Nor did you have to attend the dinner to hear the speech. His remarks were reported in this column. Look, too, at the speeches of Alastair Clark, the Governor's eyes and ears throughout the period.

There was a lecture he delivered at Cass Business School at least three years ago that could not have been more explicit in warning of the dangers of mispricing risk and the loosening of lending standards. That was also reported here.

Or look at Mervyn King's own speech almost exactly 12 months ago at the Lord Mayor's Mansion House banquet, just weeks before the markets cracked where he told the bankers to their faces that they were hurtling towards the abyss. None of them changed their behaviour. They preferred not to listen - deafened by greed, possibly, caught up in the thrill of the chase certainly.

And look at the FSA's annual publication on the risks it sees to the financial system and the Bank's half-yearly Financial Stability Report. The insanity of the financial markets is chronicled there for all to see, and was regularly reported on throughout the period.

There is also a darker side to this. I once heard the head of one investment bank (who will no doubt be relieved to see that he is not identified) explain how he did not talk to the press because it did not matter what the public thought. If he wanted something, he talked direct to the Treasury. If the Treasury proposed something he did not like, he told them to drop it. As he had direct access to Whitehall, he did not care about anything else.

"Anything else" included warnings from the authorities. When challenged about this, Treasury officials protest their innocence. The problem, they say, is not the civil servants but the ministers, who are in turn either seduced by the City or terrified of it.

Either way, they are incapable of dealing with it rationally. On this analysis, it is the Government that needs financial advisers to tell it what is happening in the real world, not the Governor.

There is one further point. Imagine if you will that this committee had existed two years ago, and agreed with the Governor that the cheap and easy lending by banks to the private-equity industry had got quite out of hand, was a threat to stability and should be stopped - all of which is at least arguably true.

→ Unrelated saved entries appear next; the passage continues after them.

(** * Rivet: a shallow embedding of the repository controller, the
      configuration loader and the monitoring loop.

    The Go sources are [config/config.go] (package [config]),
    [executor/executor.go] (packages [executor] and [repository]) and
    [watcher/watcher.go] (package [watcher]).

    Effects are modelled by explicit state passing.  Everything the program
    does to the outside world (commands handed to the [CommandExecutor],
    [os.Stat], [os.MkdirAll], the two [select] statements) is put on a
    trace, and the records handed to the logger on a log; the answers of the
    outside world are given by oracles that may depend on the whole trace. *)

From Stdlib Require Import String Ascii List ZArith Bool Lia DecimalString.
Import ListNotations.

Local Open Scope string_scope.
Local Open Scope Z_scope.

(** ** Errors *)

(** Go [error] values.  [Errorf] keeps the format string of the
    [fmt.Errorf] call site and its arguments ([%s], [%d] and [%w], the
    latter possibly [nil]); [Canceled] is [context.Canceled]; [SysError]
    stands for an error produced by [os] or [os/exec], with the answer
    [os.IsNotExist] gives on it. *)
Inductive error : Type :=
| Errorf (format : string) (args : list fmtArg)
| Canceled
| SysError (notExist : bool) (msg : string)
with fmtArg : Type :=
| ArgS (s : string)
| ArgD (n : Z)
| ArgW (e : option error).

Definition IsNotExist (err : option error) : bool :=
  match err with
  | Some (SysError b _) => b
  | _ => false
  end.

(** The test of a Go string against the empty string. *)
Definition isEmpty (s : string) : bool := String.eqb s EmptyString.

Definition isNil (err : option error) : bool :=
  match err with
  | None => true
  | Some _ => false
  end.

(** ** The trace of external effects *)

(** The [slog] levels. *)
Inductive Level : Type := LevelDebug | LevelInfo | LevelWarn | LevelError.

(** A log record: the key/value attributes are not kept, the level and
    the message are. *)
Definition LogRecord : Type := (Level * string)%type.

(** One event per effect on the outside world. *)
Inductive Event : Type :=
| EvExec (workingDir command : string) (args : list string)
| EvStat (path : string)
| EvMkdirAll (path : string) (perm : Z)
| EvAfter (d : Z)          (* select { <-time.After(d) ; <-ctx.Done() } *)
| EvNewTicker (d : Z)      (* time.NewTicker(d) *)
| EvTick.                  (* select { <-ticker.C ; <-ctx.Done() } *)

(** The history is kept newest first. *)
Definition History := list Event.

(** ** package executor *)

Record ExecResult : Type := mkExecResult {
  stdout : string;
  stderr : string;
  exitCode : Z;
  execErr : option error
}.

(** [CommandExecutor] is an interface with the single method [Execute]; a
    value of the interface is its method.  The history stands for
    everything the outcome of a command may depend on besides its working
    directory and command line, the context it is given included. *)
Record CommandExecutor : Type := mkExecutor {
  Execute : History -> string -> string -> list string -> ExecResult
}.

(** What [cmd.Run()] and the process state can report to
    [OSCommandExecutor.Execute]. *)
Inductive RunResult : Type :=
| RunNil (status : option Z)          (* err == nil; ProcessState's WaitStatus *)
| RunExitError (status : option Z) (e : error)   (* *exec.ExitError *)
| RunOtherError (e : error).

Record RawRun : Type := mkRawRun {
  outBuf : string;
  errBuf : string;
  runResult : RunResult
}.

Definition joinArgs (args : list string) : string := String.concat " " args.

Definition OSExecute (run : History -> string -> string -> list string -> RawRun)
    (h : History) (workingDir command : string) (args : list string) : ExecResult :=
  let r := run h workingDir command args in
  let stdout := outBuf r in
  let stderr := errBuf r in
  match runResult r with
  | RunExitError status err =>
      let exitCode := match status with Some c => c | None => -1 end in
      mkExecResult stdout stderr exitCode
        (Some (Errorf "command '%s %s' failed with exit code %d: %w. Stderr: %s"
                 [ArgS command; ArgS (joinArgs args); ArgD exitCode; ArgW (Some err); ArgS stderr]))
  | RunOtherError err =>
      mkExecResult stdout stderr (-1)
        (Some (Errorf "failed to run command '%s %s': %w. Stderr: %s"
                 [ArgS command; ArgS (joinArgs args); ArgW (Some err); ArgS stderr]))
  | RunNil status =>
      let exitCode := match status with Some c => c | None => 0 end in
      mkExecResult stdout stderr exitCode None
  end.

Definition NewOSCommandExecutor
    (run : History -> string -> string -> list string -> RawRun) : CommandExecutor :=
  mkExecutor (OSExecute run).

(** ** package config *)

Module config.

Definition DefaultCheckIntervalSeconds : Z := 5 * 60.
Definition DefaultComposeFile : string := "docker-compose.yml".

Record RepositoryConfig : Type := mkRepositoryConfig {
  BasePath : string;
  GitURL : string;
  CloneDirName : string;
  Branch : string;
  ServiceName : string;
  ComposeFile : string;
  CheckIntervalSeconds : Z
}.

Record AppConfig : Type := mkAppConfig {
  Repositories : list RepositoryConfig
}.

End config.

Import config.

(** ** The outside world *)

(** The state of the two channels of a two-way [select] at the moment the
    statement commits: whether the timer (or ticker) channel can proceed,
    whether the cancellation of the context has arrived by then, and the
    outcome of the pseudo-random choice Go makes when both can proceed. *)
Record Ready : Type := mkReady {
  chanReady : bool;
  cancelArrived : bool;
  pickDone : bool
}.

Inductive SelectCase : Type := CaseChan | CaseDone.

(** Go's [select] on two receive cases: the one that can proceed is taken;
    when both can, the choice is the runtime's; a select that finds neither
    ready blocks until the timer fires. *)
Definition goSelect (chan done coin : bool) : SelectCase :=
  match chan, done with
  | true, false => CaseChan
  | false, true => CaseDone
  | true, true => if coin then CaseDone else CaseChan
  | false, false => CaseChan
  end.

The protests would have brought the roof down, and if that failed, the private-equity industry would have threatened to move overseas, and if that failed they would have moved. The Government is so fond of saying that ownership does not matter, and is well aware that selling British companies to foreign buyers pays for its profligacy in other areas.

And most of the time, it does not matter. But it does mean Government has very little power to tell these foreignowned banks, brokers, fund managers and private-equity houses what they should and should not do.